THE PROBLEM: I need all of the entries printed exactly.

==== EXTRACTED RECORDS

Lemma mem_read_back l k : length l = 32%nat -> length k = 32%nat -> mem_read (l ++ k) 32 32 = Done k.
Proof.
  intros Hl Hk. rewrite mem_read_ok; [|lia|lia|unfold zlen; rewrite length_app; lia].
  change (Z.to_nat 32) with 32%nat. rewrite drop_app_exact by done. by rewrite take_ge by lia.
Qed.

Lemma split_64 (l : list Z) : length l = 64%nat ->
  exists a b, l = a ++ b /\ length a = 32%nat /\ length b = 32%nat.
Proof. intros H. exists (take 32 l), (drop 32 l). by rewrite take_drop, length_take, length_drop, H. Qed.

(** ** Only the first 32 bytes of a scalar are read *)

Lemma scalarmult_base_take a : (32 <= length a)%nat -> ge_scalarmult_base base a = ge_scalarmult_base base (take 32 a).
Proof.
  intros H. unfold ge_scalarmult_base. rewrite length_take, Nat.min_l by done.
  destruct (Nat.ltb_spec (length a) 32); [lia|]. cbn [Nat.ltb Nat.leb]. by rewrite take_take.
Qed.

Lemma slide_take a : slide a = slide (take 32 a).
Proof.
  unfold slide, slide_bits. f_equal. apply list_fmap_ext. intros i j (Hj & Hi)%lookup_seq.
  rewrite lookup_total_take_lt by (apply Nat.Div0.div_lt_upper_bound; lia). done.
Qed.

Lemma double_scalarmult_take a A b :
  (32 <= length a)%nat -> ge_double_scalarmult_vartime Bi a A b = ge_double_scalarmult_vartime Bi (take 32 a) A b.
Proof.
  intros H. unfold ge_double_scalarmult_vartime. rewrite length_take, Nat.min_l by done.
  destruct (Nat.ltb_spec (length a) 32); [lia|]. cbn [Nat.ltb Nat.leb]. by rewrite (slide_take a).
Qed.

(** ** The order of the base point *)

Lemma sc_l_pos : 0 < sc_l.
Proof. reflexivity. Qed.

Lemma sc_l_253 : sc_l < 2 ^ 253.
Proof. reflexivity. Qed.

Lemma pmul_mod x : pmul (x mod sc_l) ed_B = pmul x ed_B.
Proof.
  rewrite (Z.div_mod x sc_l) at 2 by (pose proof sc_l_pos; lia).
  rewrite Z.mul_comm, pmul_add, pmul_mul, base_order, pmul_point_0. by rewrite padd_0_l.
Qed.

Lemma reduced_scalar s : bytes_ok s -> length s = 64%nat ->
  exists t, sc_reduce s = Done t /\ (32 <= length t)%nat /\ take 32 t = le_bytes 32 (le_val s mod sc_l) /\
    le_val (take 32 t) = le_val s mod sc_l.
Proof.
  intros Hs Hl. rewrite sc_reduce_spec by done. eexists. split; [reflexivity|].
  rewrite take_app_exact by (by rewrite length_le_bytes). rewrite length_app, length_le_bytes. splits; [lia|done|].
  apply le_val_bytes. pose proof (Z.mod_pos_bound (le_val s) sc_l sc_l_pos).
  pose proof sc_l_253. assert (2 ^ 253 < 256 ^ Z.of_nat 32) by reflexivity. lia.
Qed.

========

RESPONSE:
Lemma mem_read_back l k : length l = 32%nat -> length k = 32%nat -> mem_read (l ++ k) 32 32 = Done k.
Proof.
  intros Hl Hk. rewrite mem_read_ok; [|lia|lia|unfold zlen; rewrite length_app; lia].
  change (Z.to_nat 32) with 32%nat. rewrite drop_app_exact by done. by rewrite take_ge by lia.
Qed.

Lemma split_64 (l : list Z) : length l = 64%nat ->
  exists a b, l = a ++ b /\ length a = 32%nat /\ length b = 32%nat.
Proof. intros H. exists (take 32 l), (drop 32 l). by rewrite take_drop, length_take, length_drop, H. Qed.

(** ** Only the first 32 bytes of a scalar are read *)

Lemma scalarmult_base_take a : (32 <= length a)%nat -> ge_scalarmult_base base a = ge_scalarmult_base base (take 32 a).
Proof.
  intros H. unfold ge_scalarmult_base. rewrite length_take, Nat.min_l by done.
  destruct (Nat.ltb_spec (length a) 32); [lia|]. cbn [Nat.ltb Nat.leb]. by rewrite take_take.
Qed.

Lemma slide_take a : slide a = slide (take 32 a).
Proof.
  unfold slide, slide_bits. f_equal. apply list_fmap_ext. intros i j (Hj & Hi)%lookup_seq.
  rewrite lookup_total_take_lt by (apply Nat.Div0.div_lt_upper_bound; lia). done.
Qed.

Lemma double_scalarmult_take a A b :
  (32 <= length a)%nat -> ge_double_scalarmult_vartime Bi a A b = ge_double_scalarmult_vartime Bi (take 32 a) A b.
Proof.
  intros H. unfold ge_double_scalarmult_vartime. rewrite length_take, Nat.min_l by done.
  destruct (Nat.ltb_spec (length a) 32); [lia|]. cbn [Nat.ltb Nat.leb]. by rewrite (slide_take a).
Qed.

(** ** The order of the base point *)

Lemma sc_l_pos : 0 < sc_l.
Proof. reflexivity. Qed.

Lemma sc_l_253 : sc_l < 2 ^ 253.
Proof. reflexivity. Qed.

Lemma pmul_mod x : pmul (x mod sc_l) ed_B = pmul x ed_B.
Proof.
  rewrite (Z.div_mod x sc_l) at 2 by (pose proof sc_l_pos; lia).
  rewrite Z.mul_comm, pmul_add, pmul_mul, base_order, pmul_point_0. by rewrite padd_0_l.
Qed.

Lemma reduced_scalar s : bytes_ok s -> length s = 64%nat ->
  exists t, sc_reduce s = Done t /\ (32 <= length t)%nat /\ take 32 t = le_bytes 32 (le_val s mod sc_l) /\
    le_val (take 32 t) = le_val s mod sc_l.
Proof.
  intros Hs Hl. rewrite sc_reduce_spec by done. eexists. split; [reflexivity|].
  rewrite take_app_exact by (by rewrite length_le_bytes). rewrite length_app, length_le_bytes. splits; [lia|done|].
  apply le_val_bytes. pose proof (Z.mod_pos_bound (le_val s) sc_l sc_l_pos).
  pose proof sc_l_253. assert (2 ^ 253 < 256 ^ Z.of_nat 32) by reflexivity. lia.
Qed.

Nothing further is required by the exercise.